# Blackberry Torch - is it any good?



## Gym Beam (Feb 16, 2011)

I'm due for a handset upgrade. I currently have a very basic Blackberry Curve - a kind of entry level smarphone. It is not very good - but I enjoy the Blackberry service - BBM, internet, FB Twitter, e-mails etc. I obviously want to keep those services, but that means getting another Blackberry handset. IS the Blackberry Torch any good - as this is the most recent one. I'm not very tech savvy - so hi tech phone not my thing.

SHOT!


----------



## live_jayeola (Feb 16, 2011)

Are you serious? The web on a BB phone? Zzzzzzz


----------



## g force (Feb 16, 2011)

BB apps work just fine, in fact as well as iPhone ones for Twitter, FB etc. As for the handset itself - I use the latest Curve and my boss got a Torch and he hates it. 

It looks fantastic but as soon as you slide the screen up to reveal the less-than-ideal keypad it all goes horribly wrong. Basically due to the screen weight it tips in your hands ever so slightly. It may not be a massive issue for you but I found typing emails for any amount of time on it hugely annoying. Def get down a shop and try it out.


----------



## editor (Feb 16, 2011)

It's had mixed reviews - the consensus appears to be that it's 'average' -  and it's hard to justify buying when compared to some of the newer Android/iPhone models.



> t's tough to feel really excited about the BlackBerry Torch and OS 6 after heavy testing. We had high hopes coming into this review that the new operating system would be more than a fresh coat of paint on an aging user experience -- that we were going to see substantial changes in the attitude and direction of the company. While there are notable improvements here and much that is laudable, what we're ultimately left with is, at its core, more of the same.
> 
> For all the improvements in the browser, the more upscale fit-and-finish of the UI, and the thoughtful changes in basic functionality, we still feel like this device is a generation behind the market. Instead of meeting the rising stars of the smartphone world (Apple and Google) head-on, RIM has taken something more like baby steps toward innovation. The company seems convinced that it's got a better idea about what its customers want and how a smartphone should act in 2010, but we can't say we agree.
> 
> The Torch seems sluggish, underpowered, and dated from a hardware design standpoint, and BlackBerry 6, despite its new features and polish, still feels woefully behind the curve. To call the Torch the "best BlackBerry ever" wouldn't be an understatement, but unfortunately for RIM and the faithful, their best isn't nearly good enough.

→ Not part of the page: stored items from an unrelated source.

Lemma splitroot_plain (s : string) :
  plain s -> splitroot os s = (EmptyString, EmptyString, s).
Proof.
  intros H. unfold splitroot. destruct os.
  - replace (str.startswith s "/") with false; [reflexivity|].
    apply plain_no_slash in H. destruct s as [|c r]; [reflexivity|].
    cbn [str.any] in H. apply orb_false_iff in H as [Hc _].
    unfold os_path.is_slash in Hc. cbn [str.startswith]. now rewrite Hc.
  - unfold nt_splitroot. cbn [sep].
    assert (B : forall n, (str.take 1 (str.drop n s) =? String str.backslash EmptyString) = false).
    { intros n. apply char_at_avoids with (p := anchor_char); [exact H|].
      unfold anchor_char, os_path.is_bothseps.
      now rewrite Ascii.eqb_refl, orb_true_r. }
    assert (C : (str.take 1 (str.drop 1 s) =? ":") = false).
    { apply char_at_avoids with (p := anchor_char); [exact H|].
      unfold anchor_char. now rewrite Ascii.eqb_refl, orb_true_r. }
    rewrite (B 1). cbn [andb]. cbv beta iota. rewrite (B 1), C. cbn [andb].
    cbv beta iota. change (str.take 1 s) with (str.take 1 (str.drop 0 s)).
    now rewrite (B 0).
Qed.

Lemma replace_absent (a b : ascii) (s : string) :
  str.any (fun c => Ascii.eqb c a) s = false -> str.replace a b s = s.
Proof.
  induction s as [|c r IH]; cbn [str.any]; [reflexivity|].
  intros H. apply orb_false_iff in H as [Hc Hr].
  unfold str.replace in *. cbn [str.map]. now rewrite Hc, (IH Hr).
Qed.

http://www.engadget.com/2010/08/04/blackberry-torch-review/
http://www.digitaltrends.com/cell-phone-reviews/blackberry-torch-9800-review/


----------



## mwgdrwg (Feb 16, 2011)

There must be new models of Curve Blackberries on the way?


eta..."blackberry sedona" looks like the next gen. Curve.


----------



## g force (Feb 16, 2011)

Yep I think i'd hold off on the upgrade until the new model comes out.

Ed- you make a good point but neither has BBM which is you use heavily is hard to replace. Personally I think unless you absolutely need push email (and some people do) and BBM it's best to either see what the Sedona is like or take a punt on an Android device.


----------



## Gym Beam (Feb 16, 2011)

Thanks for guidance - Ed that review was most helpful. I might just wait a bit and see what the newer models are like. I would consider the other options (I phone etc) but I'm kinda comfortable with the Blackberry services. So it looks like I have to stick with their handsets, which by all accounts are not very good compared to other handsets.


----------



## editor (Feb 16, 2011)

g force said:


> Ed- you make a good point but neither has BBM which is you use heavily is hard to replace. Personally I think unless you absolutely need push email (and some people do) and BBM it's best to either see what the Sedona is like or take a punt on an Android device.


My GMail is pushed to my Android phone.


----------



## Kid_Eternity (Feb 16, 2011)

My Gmail is pushed to my iPhone, don't know why anyone would get a Blackberry these tbh...there's a nice retro thing about them I guess but there's so much more going on with iOS and Android...


----------